TASK GOAL>
From the data, copy out every line in which the word "unfold" appears.

EXERCISE INPUTS>
Lemma estimateImpact_calls values2025 input :
  (resolverNotCalled input ->
   resolverCalls (events (estimateImpact values2025 input)) = [])
  /\ (~ resolverNotCalled input ->
      exists arg,
        resolverCalls (events (estimateImpact values2025 input))
        = [ResolverCalled arg]).
Proof.
  rewrite estimateImpact_events, resolveGridIntensity_calls.
  cbn [gridInput GridIntensityInput.gridCarbonIntensityGPerKwh
       GridIntensityInput.gridIntensityResolver GridIntensityInput.region
       GridIntensityInput.timestamp].
  unfold resolverNotCalled. split.
  - intros [-> | (g & -> & G)].
    + destruct (present _ && gt _ 0%float); reflexivity.
    + cbn [present nullish andb]. rewrite G. reflexivity.
  - intros Hnot.
    destruct (ImpactInputs.gridIntensityResolver input) as [f|];
      [|exfalso; apply Hnot; left; reflexivity].
    destruct (ImpactInputs.gridCarbonIntensityGPerKwh input) as [g|];
      cbn [present nullish andb]; [|eexists; reflexivity].
    destruct (gt g 0%float) eqn:G; [|eexists; reflexivity].
    exfalso. apply Hnot. right. exists g. auto.
Qed.

(** X17. Without energy override a successful range estimate has run the
    estimator three times, on the input, the low input and the high input.
    When the resolution of the grid intensity reaches the resolver, the
    resolver is called three times, each time with the argument of the
    nominal estimate; what it answers is up to it.  When the region is plain
    and the resolver is not reached (there is none, or an explicit intensity
    above 0 comes first), whatever the nominal estimate emits (the warning
    about an unknown region) is emitted three times over, the three runs
    resolve the same grid intensity, and the two CO2 bounds are the smaller
    and the larger of the low and the high energy, each times that one
    intensity. *)
Theorem range_runs_three_estimates values2025 input ranges result :
  hasEnergyOverride input = false ->
  outcome (estimateImpactRange values2025 input ranges) = Ok result ->
  let nominal := events (estimateImpact values2025 input) in
  let gridIntensity :=
    ImpactResult.gridCarbonIntensityGPerKwh (ImpactRangeResult.base result) in
  resolverCalls (events (estimateImpactRange values2025 input ranges))
  = (resolverCalls nominal ++ resolverCalls nominal ++ resolverCalls nominal)%list
  /\ (resolverNotCalled input -> resolverCalls nominal = [])
  /\ (~ resolverNotCalled input ->
      exists arg, resolverCalls nominal = [ResolverCalled arg])
  /\ (plainRegion (ImpactInputs.region input) = true ->
      resolverNotCalled input ->
      events (estimateImpactRange values2025 input ranges)
      = (nominal ++ nominal ++ nominal)%list
      /\ exists low high,
           outcome (estimateImpact values2025
                      (buildInputWithRanges input ranges pick_min)) = Ok low
           /\ outcome (estimateImpact values2025
                         (buildInputWithRanges input ranges pick_max)) = Ok high
           /\ result = envelope (ImpactRangeResult.base result) low high
           /\ ImpactResult.gridCarbonIntensityGPerKwh low = gridIntensity
           /\ ImpactResult.gridCarbonIntensityGPerKwh high = gridIntensity
           /\ ImpactRangeResult.co2GramsMin result
              = Math_min (ImpactResult.energyKwh low * gridIntensity)%float
                  (ImpactResult.energyKwh high * gridIntensity)%float
           /\ ImpactRangeResult.co2GramsMax result
              = Math_max (ImpactResult.energyKwh low * gridIntensity)%float
                  (ImpactResult.energyKwh high * gridIntensity)%float).
Proof.
  intros Hov H. cbv zeta.
  destruct (validRanges ranges) eqn:V.
  2: { destruct (validateRanges_invalid ranges V) as (message & E).
       unfold estimateImpactRange in H. rewrite E in H. discriminate. }
  rewrite (estimateImpactRange_valid _ _ _ V) in *. rewrite Hov in *.
  pose proof H as H'.
  apply bind_Ok in H' as (base & Hb & H').
  apply bind_Ok in H' as (low & Hl & H').
  apply bind_Ok in H' as (high & Hh & H').
  injection H' as <-. cbn [envelope ImpactRangeResult.base].
  destruct (estimateImpact_build values2025 input ranges pick_min base Hov V Hb)
    as (low' & Hl' & Hgl & _).
  destruct (estimateImpact_build values2025 input ranges pick_max base Hov V Hb)
    as (high' & Hh' & Hgh & _).
  rewrite Hl in Hl'. injection Hl' as <-.
  rewrite Hh in Hh'. injection Hh' as <-.
  assert (Hev : events
                  (base <- estimateImpact values2025 input ;;
                   low <- estimateImpact values2025
                            (buildInputWithRanges input ranges pick_min) ;;
                   high <- estimateImpact values2025
                             (buildInputWithRanges input ranges pick_max) ;;
                   ret (envelope base low high))
                = (events (estimateImpact values2025 input)
                   ++ events (estimateImpact values2025 input)
                   ++ events (estimateImpact values2025 input))%list).
  { rewrite events_bind, Hb, events_bind, Hl, events_bind, Hh.
    rewrite !estimateImpact_events. cbn [events ret fst].
    change (gridInput (buildInputWithRanges input ranges pick_min))
      with (gridInput input).
    change (gridInput (buildInputWithRanges input ranges pick_max))
      with (gridInput input).
    rewrite app_nil_r. reflexivity. }
  destruct (estimateImpact_calls values2025 input) as [Hnone Hone].
  split; [|split; [exact Hnone|split; [exact Hone|]]].
  - rewrite Hev. unfold resolverCalls. rewrite !filter_app. reflexivity.
  - intros _ _. split; [exact Hev|].
    exists low, high. split; [exact Hl|]. split; [exact Hh|].
    split; [reflexivity|]. split; [exact Hgl|]. split; [exact Hgh|].
    cbn [ImpactRangeResult.co2GramsMin ImpactRangeResult.co2GramsMax].
    apply estimateImpact_Ok in Hl
      as (gl & Pl & pnl & tl & el & nl & el' & _ & _ & _ & _ & ->).
    apply estimateImpact_Ok in Hh
      as (gh & Ph & pnh & th & eh & nh & eh' & _ & _ & _ & _ & ->).
    cbn [ImpactResult.gridCarbonIntensityGPerKwh ImpactResult.co2Grams
         ImpactResult.energyKwh] in *.
    subst gl gh. split; reflexivity.
Qed.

COMPLETED TASK>
  unfold resolverNotCalled. split.
       unfold estimateImpactRange in H. rewrite E in H. discriminate. }
  - rewrite Hev. unfold resolverCalls. rewrite !filter_app. reflexivity.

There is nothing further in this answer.